One thing to look at is the projected rates in 2026. Non-hispanic white males
are projected to be at 64.5 percent in the labor participation rate. This is
in part due to the aging of the Baby boomers out of the work force. Still,
that means that 1 of 3 non-hispanic white males will not be working and I
don't see any reason for the trend to change.

Also, the maximum outflows for Social Security are expected to be in ~2030
[0]. The presidential election cycles are 2020, 2024, 2028, and 2032.
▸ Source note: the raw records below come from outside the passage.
Section Facts.
Variable set_iter : list string -> list string.
Variable find_partition : Pipeline.IGraph -> option (list (list nat)).
Variable LLM : Type.
Variable LLMHandler : string -> LLM + string.
Variable get_response : LLM -> string -> string -> option string * LLM.
Variable download_pdf : string -> string -> unit + string.
Variable path_exists : string -> bool.
Variable load_and_split_docs : string -> option (list string) + string.
Variable makedirs : string -> unit + string.
Variable write_gml : Nx.Graph -> string -> unit + string.
Variable dump_json : list Pipeline.CommunitySummaryRecord -> string -> unit + string.

(** The run of [main] in this environment. *)
Definition run (args : Args) : list Event :=
  main set_iter find_partition LLM LLMHandler get_response download_pdf
       path_exists load_and_split_docs makedirs write_gml dump_json args.

(** X19: when the PDF is not there after the download step, or the
    loader raises, returns nothing or returns no text unit, the run
    logs a critical message and does no work: the handler of the
    language model is not built, no directory is made and no artifact
    is written. *)
Theorem setup_failure_does_no_work (args : Args)
  (Hsetup : path_exists (pdf_path args) = false
            \/ (exists e, load_and_split_docs (pdf_path args) = inr e)
            \/ (exists df, load_and_split_docs (pdf_path args) = inl df
                           /\ no_text_units df = true)) :
  existsb is_work_event (run args) = false
  /\ existsb is_critical (run args) = true.
Proof.
  unfold run, main, body, bind, call, emit, stop, ret, result.
  destruct (Str.is_empty (pdf_url args)); simpl.
  - destruct (path_exists (pdf_path args)) eqn:Ep; simpl; auto.
    destruct (load_and_split_docs (pdf_path args)) as [df|e] eqn:El; simpl; auto.
    destruct (no_text_units df) eqn:En; simpl; auto.
    exfalso. destruct Hsetup as [H|[[e H]|[df' [H H']]]]; congruence.
  - destruct (download_pdf (pdf_url args) (pdf_path args)) as [[]|e]; simpl; auto.
    destruct (path_exists (pdf_path args)) eqn:Ep; simpl; auto.
    destruct (load_and_split_docs (pdf_path args)) as [df|e] eqn:El; simpl; auto.
    destruct (no_text_units df) eqn:En; simpl; auto.
    exfalso. destruct Hsetup as [H|[[e H]|[df' [H H']]]]; congruence.
Qed.

Lemma index_spec llm text_units :
  let extracted :=
    Pipeline.extract_entities_relationships LLM get_response text_units llm in
  let graph := Pipeline.build_knowledge_graph (fst extracted) in
  index set_iter find_partition LLM get_response llm text_units =
  match Pipeline.detect_communities set_iter find_partition graph with
  | inr e => inr e
  | inl communities =>
      inl (graph,
           fst (Pipeline.summarize_communities set_iter LLM get_response
                  communities graph (snd extracted)))
  end.
Proof.
  cbv zeta. unfold index.
  destruct (Pipeline.extract_entities_relationships LLM get_response text_units llm)
    as [elements llm1]. simpl.
  destruct (Pipeline.detect_communities set_iter find_partition _) as [cs|e]; auto.
  now destruct (Pipeline.summarize_communities set_iter LLM get_response _ _ llm1).
Qed.

(** A graph without nodes goes through detection and summarization
    and leaves no record. *)
Lemma index_empty_graph llm text_units :
  Nx.nodes (Pipeline.build_knowledge_graph
              (fst (Pipeline.extract_entities_relationships
                      LLM get_response text_units llm))) = [] ->
  index set_iter find_partition LLM get_response llm text_units = inl (Nx.empty, []).
Proof.
  intros H. rewrite index_spec. cbv zeta.
  rewrite DetectFacts.detect_communities_empty by exact H.
  unfold Nx.nodes, Dict.keys in H. apply map_eq_nil in H. rewrite H. reflexivity.
Qed.

Definition graph_path (args : Args) : string :=
  path_join (output_dir args) "knowledge_graph.gml".

Definition summaries_path (args : Args) : string :=
  path_join (output_dir args) "community_summaries.json".

Ltac in_cases H :=
  simpl in H;
  repeat (destruct H as [H|H]; [try discriminate H|]);
  try contradiction.

Ltac after_download args :=
  (destruct (path_exists (pdf_path args)); simpl; [|intros H; in_cases H]);
  (destruct (load_and_split_docs (pdf_path args)) as [df|?]; simpl;
     [|intros H; in_cases H]);
  (destruct (no_text_units df) eqn:En; simpl; [intros H; in_cases H|]);
  (destruct (LLMHandler (model_name args)) as [llm|?]; simpl;
     [|intros H; in_cases H]);
  (destruct (index set_iter find_partition LLM get_response llm (text_units_of df))
     as [[G cs]|?] eqn:Ei; simpl; [|intros H; in_cases H]);
  (destruct (makedirs (output_dir args)) as [[]|?]; simpl; [|intros H; in_cases H]);
  (destruct (write_gml G (path_join (output_dir args) "knowledge_graph.gml"))
     as [[]|?] eqn:Ew; simpl; [|intros H; in_cases H]);
  (destruct (dump_json cs (path_join (output_dir args) "community_summaries.json"))
     as [[]|?] eqn:Ed; simpl);
  intros H; in_cases H.

(** What a run that dumps summaries went through. *)
Lemma dump_event_inv (args : Args) rs p :
  In (DumpJson rs p) (run args) ->
  exists df llm G,
    load_and_split_docs (pdf_path args) = inl df /\ no_text_units df = false
    /\ LLMHandler (model_name args) = inl llm
    /\ index set_iter find_partition LLM get_response llm (text_units_of df)
       = inl (G, rs)
    /\ write_gml G (graph_path args) = inl tt
    /\ p = summaries_path args
    /\ In (WriteGml G (graph_path args)) (run args).
Proof.
  unfold run, main, body, bind, call, emit, stop, ret, result, graph_path,
    summaries_path.
  destruct (Str.is_empty (pdf_url args)); simpl.
  - after_download args; injection H as <- <-;
      exists df, llm, G; repeat split; auto; simpl; tauto.
  - destruct (download_pdf (pdf_url args) (pdf_path args)) as [[]|e]; simpl.
    + after_download args; injection H as <- <-;
        exists df, llm, G; repeat split; auto; simpl; tauto.
    + intros H; in_cases H.
Qed.

Ltac destruct_run args :=
  unfold run, main, body, bind, call, emit, stop, ret, result, graph_path,
    summaries_path;
  destruct (Str.is_empty (pdf_url args)) eqn:Ee; simpl;
  [|destruct (download_pdf (pdf_url args) (pdf_path args)) as [[]|?] eqn:Edl; simpl];
  match goal with
  | |- context [path_exists (pdf_path args)] =>
      destruct (path_exists (pdf_path args)) eqn:Ep; simpl;
      [destruct (load_and_split_docs (pdf_path args)) as [df|?] eqn:El; simpl;
       [destruct (no_text_units df) eqn:En; simpl;
        [|destruct (LLMHandler (model_name args)) as [llm|?] eqn:Eh; simpl;
          [destruct (index set_iter find_partition LLM get_response llm (text_units_of df))
             as [[G cs]|?] eqn:Ei; simpl;
           [destruct (makedirs (output_dir args)) as [[]|?] eqn:Em; simpl;
            [destruct (write_gml G (path_join (output_dir args) "knowledge_graph.gml"))
               as [[]|?] eqn:Ew; simpl;
             [destruct (dump_json cs (path_join (output_dir args) "community_summaries.json"))
                as [[]|?] eqn:Ed; simpl|]|]|]|]]|]|]
  | _ => idtac
  end.

Definition is_completed (e : Event) : bool :=
  match e with
  | LogInfo message => String.eqb message COMPLETED
  | _ => false
  end.

(** What a run that writes the graph went through. *)
Lemma write_event_inv (args : Args) graph gp :
  In (WriteGml graph gp) (run args) ->
  exists df llm rs,
    load_and_split_docs (pdf_path args) = inl df
    /\ LLMHandler (model_name args) = inl llm
    /\ index set_iter find_partition LLM get_response llm (text_units_of df)
       = inl (graph, rs)
    /\ gp = graph_path args.
Proof.
  destruct_run args; intros H; in_cases H;
    injection H as <- <-; exists df, llm, cs; auto.
Qed.

(** X20: a run ends in exactly one of two ways, with the message that
    it completed or with a critical message.  When it completed, the
    graph and then the summaries were written and both writes
    returned.  When writing the graph raises, the summaries are not
    written. *)
Theorem indexing_run_outcome (args : Args) :
  existsb is_critical (run args) = negb (existsb is_completed (run args))
  /\ (existsb is_completed (run args) = true ->
      exists G rs,
        In (WriteGml G (graph_path args)) (run args)
        /\ In (DumpJson rs (summaries_path args)) (run args)
        /\ write_gml G (graph_path args) = inl tt
        /\ dump_json rs (summaries_path args) = inl tt)
  /\ (forall G gp e, In (WriteGml G gp) (run args) -> write_gml G gp = inr e ->
      forall rs p, ~ In (DumpJson rs p) (run args)).
Proof.
  split; [|split].
  - destruct_run args; reflexivity.
  - destruct_run args; intros H; try discriminate H;
      exists G, cs; repeat split; auto; simpl; tauto.
  - intros G gp e Hw Hfail rs p Hd.
    apply write_event_inv in Hw. destruct Hw as [df [llm [rs' [Hl [Hh [Hi ->]]]]]].
    apply dump_event_inv in Hd.
    destruct Hd as [df' [llm' [G' [Hl' [_ [Hh' [Hi' [Hok _]]]]]]]].
    assert (df' = df) by congruence. subst df'.
    assert (llm' = llm) by congruence. subst llm'.
    assert (G' = G) by congruence. subst G'. congruence.
Qed.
Lastly, the projected temperature of the Earth is expected to be ~0.3 degrees
C higher in 2030 than it is today. For reference in terms of the possible
effects of climate changes on human politics and government, CrashCourse
recently did a good episode on the 17th Centrury Crisis where global
temperatures _fell_ ~0.5 degrees C [1,2]. TLDW: things were _really_ bad.

[0]
[https://www.ssa.gov/policy/docs/ssb/v75n1/v75n1p1.html](https://www.ssa.gov/policy/docs/ssb/v75n1/v75n1p1.html)

[1]
[https://www.youtube.com/watch?v=cmKHYpC_jVs](https://www.youtube.com/watch?v=cmKHYpC_jVs)

[2]
[https://en.wikipedia.org/wiki/The_General_Crisis](https://en.wikipedia.org/wiki/The_General_Crisis)

------
thorwasdfasdf
First of all the U1 unemployment numbers are bogus. Look at the U6 numbers if
you want a better picture of the truth. those show unemployment at 7-8%.
Anecdotally, amongst my MBA friends, their unemployment level collectively
seems to be about 30%.

If you look at where all the jobs are, it seems to be they're all in low cost,
low skill areas: waiting tables, dishwasher, etc.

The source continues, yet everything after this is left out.